Moving Beyond the Human: Posthumanism, Transhumanism and Objects, Part III, William Davis

Author Information: William Davis, Virginia Tech, widavis@vt.edu<

Davis, William. “Moving Beyond the Human: Posthumanism, Transhumanism and Objects.” Social Epistemology Review and Reply Collective 4, no. 3 (2015): 9-14.

The PDF of the article gives specific page numbers. Shortlink: http://wp.me/p1Bfg0-1Vr

Please refer to:

post_and_transhumanism

Post- and Transhumanism: An Introduction
Edited by Robert Ranisch and Stefan Lorenz Sorgner
Peter Lang GmbH, Internationaler Verlag der Wissenschaften
313 pp.

We must learn to ignore the definitive shapes of humans, and of the nonhumans with which we share more and more of our existence. The blur that we would then perceive, the swapping of properties, is a characteristic of our premodern past, in the good old days of poesis, and a characteristic of our modern and nonmodern present as well (Latour 1994, 42).

Introduction

First, a confession: I am a late arrival to discussions of posthumanism and transhumanism. In my own work in philosophy of technology, I have struggled to find the direction I think philosophy of technology should take regarding fundamental philosophical positions pertaining to ontology, epistemology and ethics. In that sense, Post- and Transhumanism: An Introduction (2014) has served as a useful entry into contemporary discussion of what exists, how we can (and should) go about enquiring after those things that exist, and how we should conceive of ethics in a world inhabited, seemingly equally, by humans and non-humans (or, we might posit, unequally inhabited: there are far more non-humans than humans in this universe).
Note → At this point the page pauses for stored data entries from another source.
Lemma step_roll e : respects same_roll (step e).
Proof.
  destruct e as [lvl prefix msg|now ok fwrite|]; cbn [step]; unfold output, crash, createNewFile, writeToFile,
    writeThreadProc, open_part, pop_part, write_part, writeToFile, createNewFile, uninit; respects.
Qed.
Lemma run_roll es : respects same_roll (run es).
Proof.
  induction es as [|e es IH]; [apply respects_ret, _|]. cbn [run].
  apply respects_bind; [apply _|apply step_roll|]. intros l. apply respects_bind; [apply _|done|].
  intros l'. apply respects_ret, _.
Qed.


(** Two files rolled within one second have the same name: the first one, with
    the line it holds, is gone. *)
Definition full (k : Z) : nat -> Z := fun _ => k.
Definition demo (second_name third_name : bytes) : list event :=
  [Record_ LOG_LEVEL_INFO (lit "[INFO]") (lit "one"); Record_ LOG_LEVEL_DEBUG (lit "[DEBUG]") (lit "hidden");
   Record_ LOG_LEVEL_ERROR (lit "[ERROR]") (lit "two");
   Write (lit "20240101000000") true (full 1); Write [] true (full 1);
   Write (lit "20240101000000") true (full 10);
   Write second_name true (full 1); Write [] true (full 1); Write second_name true (full 1); Exit;
   Write third_name true (full 1); Write third_name true (full 1)].
Definition s_demo : State :=
  match init (Some (lit "chat")) false 4 77 initial with Ret (_, s) => s | _ => initial end.
Example same_second_loses :
  match run (demo (lit "20240101000000") (lit "20240101000000")) s_demo with
  | Ret (lines, s) => length lines = 2%nat /\ console s = lines /\ concat (map snd (disk s)) <> concat lines
  | _ => False
  end.
Proof. vm_compute. split_and!; [done|done|discriminate]. Qed.

Fixpoint answers_okb (fuel : nat) (fwrite : nat -> Z) (d : bytes) : bool :=
  match fuel with
  | O => true
  | S fuel' =>
      bool_decide (d = []) ||
      ((1 <=? fwrite fuel') && (fwrite fuel' <=? zlen d) &&
       answers_okb fuel' fwrite (drop (Z.to_nat (fwrite fuel')) d))
  end.
Definition event_okb (e : event) (s : State) : bool :=
  match e with
  | Record_ nLevel _ _ => negb (nLevel =? LOG_LEVEL_FATAL)
  | Write now ok fwrite =>
      ok && match writer s with
            | AtOpen => negb (existsb (fun n => bool_decide (n = new_name now s)) (map fst (disk s)))
            | _ => true
            end &&
      match writer s with AtWrite d => answers_okb (S (length d)) fwrite d | _ => true end
  | Exit => true
  end.
Fixpoint run_okb (es : list event) (s : State) : bool :=
  match es with
  | [] => true
  | e :: es' => event_okb e s && match step e s with Ret (_, s') => run_okb es' s' | _ => true end
  end.
Lemma answers_okb_ok fuel fwrite : forall d, answers_okb fuel fwrite d = true -> answers_ok fuel fwrite d.
Proof.
  induction fuel as [|fuel IH]; intros d; [done|]. cbn [answers_okb answers_ok].
  rewrite orb_true_iff, !andb_true_iff, bool_decide_eq_true, !Z.leb_le. intros [?|[? ?]]; auto.
Qed.
Lemma log_run_okb_ok es : forall s, run_okb es s = true -> run_ok es s.
Proof.
  induction es as [|e es IH]; intros s; [done|]. cbn [run_okb run_ok]. rewrite andb_true_iff. intros [He Hr].
  split; [|intros l s' E; rewrite E in Hr; by apply IH]. destruct e as [lvl p m|now ok fw|]; cbn in *; [|clear Hr|done].
  - by apply negb_true_iff, Z.eqb_neq in He.
  - rewrite !andb_true_iff in He. destruct He as [[-> Hn] Ha]. split_and!; [done| |].
    + intros Hw Hin. rewrite Hw in Hn. apply negb_true_iff in Hn. rewrite (proj2 (existsb_exists _ _)) in Hn; [done|].
      exists (new_name now s). rewrite bool_decide_true by done. by split; [apply list_elem_of_In|].
    + destruct (writer s); try done. by apply (answers_okb_ok (S _)).
Qed.


End AsyncLog.

(** ** The dump of a binary buffer *)
Module Dump.

(** [%06u] *)
Definition decimal_digit (n : Z) : Byte.byte := byte.of_Z (48 + n).
Fixpoint udec (fuel : nat) (n : Z) : bytes :=
  match fuel with
  | O => []
  | S fuel' => if n <? 10 then [decimal_digit n] else udec fuel' (n / 10) ++ [decimal_digit (n mod 10)]
  end.
Definition ullto4Str (n : Z) : bytes :=
  let d := udec 10 (u32 n) in replicate (6 - length d) Byte.x30 ++ d.

Definition szchar (n : Z) : Byte.byte := nth (Z.to_nat n) (lit "0123456789abcdef") Byte.x00.
Definition space : Byte.byte := Byte.x20.
Definition newline : Byte.byte := Byte.x0a.

(** [strcat]: from the first NUL of the destination on. *)
Definition strcat (dst src : bytes) : outcome bytes :=
  match memchr Byte.x00 dst with
  | Some n => store (Z.of_nat n) (src ++ [Byte.x00]) dst
  | None => Undef OutOfBounds
  end.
What follows, then, could be fairly called an “unfamiliar” or “uninitiated” review of Robert Ranisch and Stefan Lorenz Sorgner’s edited text. Perhaps as a testament to the persuasive strategies and flair of the varied contributors to this edited text, I find myself quickly taking sides between posthumanism and transhumanism, only to have that position challenged by the next entry. In the process, my ontological and ethical views have undergone contestation and transformation. 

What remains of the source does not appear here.